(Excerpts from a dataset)
☆ ☆ ☆ ☆
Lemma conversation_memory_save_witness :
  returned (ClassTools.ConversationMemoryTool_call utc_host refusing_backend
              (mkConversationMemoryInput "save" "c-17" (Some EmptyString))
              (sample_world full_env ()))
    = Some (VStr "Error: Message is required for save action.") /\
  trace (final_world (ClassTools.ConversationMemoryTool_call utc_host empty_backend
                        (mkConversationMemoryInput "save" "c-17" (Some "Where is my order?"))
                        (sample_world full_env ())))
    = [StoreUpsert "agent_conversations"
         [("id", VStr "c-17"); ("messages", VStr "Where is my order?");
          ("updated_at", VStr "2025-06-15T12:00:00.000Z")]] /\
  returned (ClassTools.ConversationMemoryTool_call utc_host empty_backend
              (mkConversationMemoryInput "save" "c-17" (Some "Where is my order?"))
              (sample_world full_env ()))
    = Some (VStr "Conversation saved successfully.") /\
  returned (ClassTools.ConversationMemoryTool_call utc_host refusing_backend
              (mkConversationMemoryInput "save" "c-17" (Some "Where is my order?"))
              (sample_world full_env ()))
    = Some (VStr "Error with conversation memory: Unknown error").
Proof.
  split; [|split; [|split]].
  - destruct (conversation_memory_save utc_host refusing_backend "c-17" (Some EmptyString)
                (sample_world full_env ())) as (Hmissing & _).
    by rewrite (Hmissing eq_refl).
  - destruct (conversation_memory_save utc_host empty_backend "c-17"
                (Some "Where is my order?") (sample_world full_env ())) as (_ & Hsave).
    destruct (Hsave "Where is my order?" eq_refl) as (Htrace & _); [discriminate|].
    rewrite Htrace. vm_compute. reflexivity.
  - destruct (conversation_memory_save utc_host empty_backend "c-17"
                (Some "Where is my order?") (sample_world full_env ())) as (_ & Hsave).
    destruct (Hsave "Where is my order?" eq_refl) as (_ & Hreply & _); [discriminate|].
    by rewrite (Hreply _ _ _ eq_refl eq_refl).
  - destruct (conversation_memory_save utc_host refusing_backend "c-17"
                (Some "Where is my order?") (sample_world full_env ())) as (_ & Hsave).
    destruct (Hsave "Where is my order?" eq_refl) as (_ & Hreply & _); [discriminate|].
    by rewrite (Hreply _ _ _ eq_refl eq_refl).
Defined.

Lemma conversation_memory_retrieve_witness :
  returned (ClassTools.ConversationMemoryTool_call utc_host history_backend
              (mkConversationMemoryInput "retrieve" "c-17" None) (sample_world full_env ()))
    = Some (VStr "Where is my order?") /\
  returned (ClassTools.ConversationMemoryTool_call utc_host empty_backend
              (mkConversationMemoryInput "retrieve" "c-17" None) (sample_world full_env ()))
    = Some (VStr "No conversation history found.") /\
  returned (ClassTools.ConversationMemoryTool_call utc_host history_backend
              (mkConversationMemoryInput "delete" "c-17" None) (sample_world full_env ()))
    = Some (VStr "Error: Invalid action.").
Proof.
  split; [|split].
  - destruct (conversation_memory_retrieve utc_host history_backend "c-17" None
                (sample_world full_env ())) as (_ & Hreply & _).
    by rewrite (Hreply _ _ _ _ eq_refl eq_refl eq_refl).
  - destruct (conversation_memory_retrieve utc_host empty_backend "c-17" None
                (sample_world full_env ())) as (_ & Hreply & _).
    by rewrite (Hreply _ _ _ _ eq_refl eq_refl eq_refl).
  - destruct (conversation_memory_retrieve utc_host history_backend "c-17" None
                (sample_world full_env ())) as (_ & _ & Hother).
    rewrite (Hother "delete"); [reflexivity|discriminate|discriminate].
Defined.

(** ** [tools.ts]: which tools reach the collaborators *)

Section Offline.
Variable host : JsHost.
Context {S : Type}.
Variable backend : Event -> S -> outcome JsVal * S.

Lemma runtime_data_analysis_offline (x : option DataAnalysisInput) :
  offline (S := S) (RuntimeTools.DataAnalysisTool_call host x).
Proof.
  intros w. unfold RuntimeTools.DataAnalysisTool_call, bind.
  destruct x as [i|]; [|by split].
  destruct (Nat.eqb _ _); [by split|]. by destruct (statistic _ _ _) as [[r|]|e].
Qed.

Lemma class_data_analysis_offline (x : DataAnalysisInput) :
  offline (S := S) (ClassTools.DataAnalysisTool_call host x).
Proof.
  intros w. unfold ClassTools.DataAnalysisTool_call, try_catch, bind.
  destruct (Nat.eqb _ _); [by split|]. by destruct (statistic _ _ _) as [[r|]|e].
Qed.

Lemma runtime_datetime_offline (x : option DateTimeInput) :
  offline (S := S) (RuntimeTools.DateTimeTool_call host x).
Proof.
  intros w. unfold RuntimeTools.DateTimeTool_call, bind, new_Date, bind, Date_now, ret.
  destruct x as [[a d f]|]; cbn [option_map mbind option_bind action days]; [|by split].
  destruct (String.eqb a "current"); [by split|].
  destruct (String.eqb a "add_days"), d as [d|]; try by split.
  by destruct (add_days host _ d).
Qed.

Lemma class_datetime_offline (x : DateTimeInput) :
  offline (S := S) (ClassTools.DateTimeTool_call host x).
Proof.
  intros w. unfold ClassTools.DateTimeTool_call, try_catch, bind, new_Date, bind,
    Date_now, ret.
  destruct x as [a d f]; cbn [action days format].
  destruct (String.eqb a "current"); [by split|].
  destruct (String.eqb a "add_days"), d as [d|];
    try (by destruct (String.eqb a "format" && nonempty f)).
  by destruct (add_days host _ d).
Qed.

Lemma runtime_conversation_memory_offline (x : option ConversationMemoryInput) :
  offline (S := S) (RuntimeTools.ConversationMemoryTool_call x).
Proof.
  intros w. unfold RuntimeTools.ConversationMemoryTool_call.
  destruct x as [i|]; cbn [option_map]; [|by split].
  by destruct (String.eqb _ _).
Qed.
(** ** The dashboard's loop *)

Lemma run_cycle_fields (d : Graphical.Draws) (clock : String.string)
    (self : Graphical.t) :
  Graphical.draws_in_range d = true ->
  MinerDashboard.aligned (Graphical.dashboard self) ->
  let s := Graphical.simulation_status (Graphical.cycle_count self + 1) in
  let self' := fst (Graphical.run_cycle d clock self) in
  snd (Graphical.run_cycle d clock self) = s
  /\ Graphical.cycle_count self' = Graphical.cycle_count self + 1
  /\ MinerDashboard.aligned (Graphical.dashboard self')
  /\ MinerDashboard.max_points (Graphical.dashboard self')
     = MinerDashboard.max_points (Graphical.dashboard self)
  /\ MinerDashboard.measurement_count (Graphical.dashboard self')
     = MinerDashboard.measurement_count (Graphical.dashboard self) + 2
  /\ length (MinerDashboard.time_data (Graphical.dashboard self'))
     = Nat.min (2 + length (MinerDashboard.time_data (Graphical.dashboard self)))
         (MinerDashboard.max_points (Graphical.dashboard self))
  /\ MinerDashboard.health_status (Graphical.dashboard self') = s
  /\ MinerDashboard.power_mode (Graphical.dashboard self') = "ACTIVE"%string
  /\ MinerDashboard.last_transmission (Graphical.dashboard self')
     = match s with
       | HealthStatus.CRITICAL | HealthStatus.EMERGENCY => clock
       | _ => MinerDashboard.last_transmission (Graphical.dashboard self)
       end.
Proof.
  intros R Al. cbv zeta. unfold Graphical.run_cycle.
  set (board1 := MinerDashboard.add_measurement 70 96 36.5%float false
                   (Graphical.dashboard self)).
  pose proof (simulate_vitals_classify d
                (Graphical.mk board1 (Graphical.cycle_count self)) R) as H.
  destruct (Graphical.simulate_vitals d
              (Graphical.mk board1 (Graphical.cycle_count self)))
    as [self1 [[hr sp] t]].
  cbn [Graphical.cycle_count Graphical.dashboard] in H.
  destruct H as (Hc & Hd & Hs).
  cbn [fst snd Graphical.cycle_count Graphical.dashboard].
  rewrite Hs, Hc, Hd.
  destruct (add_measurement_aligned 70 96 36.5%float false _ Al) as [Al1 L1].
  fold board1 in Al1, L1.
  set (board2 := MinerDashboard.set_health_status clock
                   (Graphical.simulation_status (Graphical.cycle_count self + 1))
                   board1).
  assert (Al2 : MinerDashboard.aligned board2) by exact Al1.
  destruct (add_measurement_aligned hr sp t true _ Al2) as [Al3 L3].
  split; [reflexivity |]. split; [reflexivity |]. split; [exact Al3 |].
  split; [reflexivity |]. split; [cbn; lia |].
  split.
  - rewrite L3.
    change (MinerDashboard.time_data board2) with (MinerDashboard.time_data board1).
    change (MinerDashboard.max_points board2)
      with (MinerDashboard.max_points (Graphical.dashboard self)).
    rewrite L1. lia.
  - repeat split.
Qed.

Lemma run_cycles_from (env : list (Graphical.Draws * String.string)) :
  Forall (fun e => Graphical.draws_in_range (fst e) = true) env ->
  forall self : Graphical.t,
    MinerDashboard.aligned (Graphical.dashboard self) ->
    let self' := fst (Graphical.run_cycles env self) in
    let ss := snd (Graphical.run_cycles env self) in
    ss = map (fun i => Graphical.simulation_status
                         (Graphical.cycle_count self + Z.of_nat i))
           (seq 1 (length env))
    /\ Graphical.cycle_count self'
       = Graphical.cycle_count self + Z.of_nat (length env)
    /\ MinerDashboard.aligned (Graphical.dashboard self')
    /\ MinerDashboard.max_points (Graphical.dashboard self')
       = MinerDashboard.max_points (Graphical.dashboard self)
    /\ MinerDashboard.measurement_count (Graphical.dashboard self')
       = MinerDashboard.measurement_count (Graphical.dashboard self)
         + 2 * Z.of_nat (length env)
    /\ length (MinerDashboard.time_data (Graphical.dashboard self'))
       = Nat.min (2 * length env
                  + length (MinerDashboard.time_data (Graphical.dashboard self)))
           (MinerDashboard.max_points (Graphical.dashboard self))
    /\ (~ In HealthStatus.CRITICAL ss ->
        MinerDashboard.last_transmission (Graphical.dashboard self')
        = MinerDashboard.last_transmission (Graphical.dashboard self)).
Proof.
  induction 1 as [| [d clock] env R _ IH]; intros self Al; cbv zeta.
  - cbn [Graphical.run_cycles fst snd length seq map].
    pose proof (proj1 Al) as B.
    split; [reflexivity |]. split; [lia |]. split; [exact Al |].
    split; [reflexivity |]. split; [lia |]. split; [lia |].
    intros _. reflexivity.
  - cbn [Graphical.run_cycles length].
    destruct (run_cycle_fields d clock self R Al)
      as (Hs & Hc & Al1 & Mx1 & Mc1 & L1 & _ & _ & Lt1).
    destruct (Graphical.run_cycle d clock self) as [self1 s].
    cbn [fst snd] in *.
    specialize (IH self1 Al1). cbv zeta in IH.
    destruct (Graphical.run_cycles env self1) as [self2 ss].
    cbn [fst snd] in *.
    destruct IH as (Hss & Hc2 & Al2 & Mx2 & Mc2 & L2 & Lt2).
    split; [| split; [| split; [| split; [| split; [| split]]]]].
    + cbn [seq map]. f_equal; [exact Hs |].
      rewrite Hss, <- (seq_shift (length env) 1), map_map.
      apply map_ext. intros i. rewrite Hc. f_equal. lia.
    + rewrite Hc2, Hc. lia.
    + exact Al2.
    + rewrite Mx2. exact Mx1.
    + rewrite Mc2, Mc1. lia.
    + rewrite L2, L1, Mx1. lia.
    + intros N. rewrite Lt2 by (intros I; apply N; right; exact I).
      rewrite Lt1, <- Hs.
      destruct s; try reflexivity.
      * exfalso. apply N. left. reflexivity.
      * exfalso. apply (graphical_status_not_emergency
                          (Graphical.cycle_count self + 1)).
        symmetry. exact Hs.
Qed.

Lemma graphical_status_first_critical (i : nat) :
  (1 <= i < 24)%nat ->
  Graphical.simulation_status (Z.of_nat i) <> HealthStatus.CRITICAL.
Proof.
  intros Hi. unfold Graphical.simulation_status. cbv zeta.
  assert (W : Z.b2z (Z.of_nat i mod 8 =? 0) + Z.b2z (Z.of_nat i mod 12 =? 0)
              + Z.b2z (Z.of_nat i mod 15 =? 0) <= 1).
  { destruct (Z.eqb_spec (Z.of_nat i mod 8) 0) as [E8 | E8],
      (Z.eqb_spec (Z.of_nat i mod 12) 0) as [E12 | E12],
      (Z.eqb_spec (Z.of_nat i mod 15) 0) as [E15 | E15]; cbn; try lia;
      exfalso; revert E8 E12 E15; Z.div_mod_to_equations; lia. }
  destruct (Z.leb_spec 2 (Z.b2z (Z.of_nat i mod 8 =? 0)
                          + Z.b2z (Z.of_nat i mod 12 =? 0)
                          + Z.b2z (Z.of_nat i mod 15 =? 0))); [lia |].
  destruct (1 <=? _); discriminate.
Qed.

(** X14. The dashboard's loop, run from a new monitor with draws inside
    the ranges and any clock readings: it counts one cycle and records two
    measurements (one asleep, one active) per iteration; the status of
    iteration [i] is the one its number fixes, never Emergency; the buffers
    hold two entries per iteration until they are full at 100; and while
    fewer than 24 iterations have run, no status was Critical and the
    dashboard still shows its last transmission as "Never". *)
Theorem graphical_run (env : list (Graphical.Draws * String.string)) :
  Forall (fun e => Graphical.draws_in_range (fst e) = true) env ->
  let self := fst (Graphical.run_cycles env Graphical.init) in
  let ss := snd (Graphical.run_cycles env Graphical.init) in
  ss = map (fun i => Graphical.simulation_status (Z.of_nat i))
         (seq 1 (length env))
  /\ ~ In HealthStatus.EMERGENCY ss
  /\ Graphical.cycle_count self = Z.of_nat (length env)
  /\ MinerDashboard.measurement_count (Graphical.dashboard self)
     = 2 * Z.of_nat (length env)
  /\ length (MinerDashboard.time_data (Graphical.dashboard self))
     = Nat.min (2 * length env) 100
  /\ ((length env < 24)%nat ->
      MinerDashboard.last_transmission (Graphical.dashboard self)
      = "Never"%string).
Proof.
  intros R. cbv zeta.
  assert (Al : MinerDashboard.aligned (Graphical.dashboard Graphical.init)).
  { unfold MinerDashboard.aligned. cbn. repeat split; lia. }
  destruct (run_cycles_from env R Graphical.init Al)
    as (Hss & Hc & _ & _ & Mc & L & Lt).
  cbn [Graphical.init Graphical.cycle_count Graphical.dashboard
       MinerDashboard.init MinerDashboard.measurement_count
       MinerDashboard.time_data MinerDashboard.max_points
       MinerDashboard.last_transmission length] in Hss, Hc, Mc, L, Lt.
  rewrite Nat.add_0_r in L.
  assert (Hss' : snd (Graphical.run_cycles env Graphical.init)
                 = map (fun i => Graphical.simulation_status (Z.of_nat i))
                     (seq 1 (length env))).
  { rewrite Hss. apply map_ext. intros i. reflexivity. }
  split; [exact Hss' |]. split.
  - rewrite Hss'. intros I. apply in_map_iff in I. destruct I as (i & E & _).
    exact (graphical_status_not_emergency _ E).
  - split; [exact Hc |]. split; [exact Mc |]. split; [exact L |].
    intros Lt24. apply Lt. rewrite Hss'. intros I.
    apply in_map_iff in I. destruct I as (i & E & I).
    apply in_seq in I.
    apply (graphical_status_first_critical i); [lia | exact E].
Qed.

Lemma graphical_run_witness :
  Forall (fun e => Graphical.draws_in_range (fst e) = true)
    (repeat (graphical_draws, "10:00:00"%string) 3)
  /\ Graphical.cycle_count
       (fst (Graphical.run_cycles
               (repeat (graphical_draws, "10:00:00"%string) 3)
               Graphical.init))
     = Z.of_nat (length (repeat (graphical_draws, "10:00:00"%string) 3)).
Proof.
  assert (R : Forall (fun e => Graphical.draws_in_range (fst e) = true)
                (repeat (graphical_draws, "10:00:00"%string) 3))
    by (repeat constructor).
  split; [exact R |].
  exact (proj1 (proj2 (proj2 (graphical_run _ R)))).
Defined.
☆ ☆ ☆ ☆
* AIM OF THE TASK: Looking at the records above, state the number of lines where the word "delete" occurs, and write nothing beyond it.

* RESULT BELOW: 2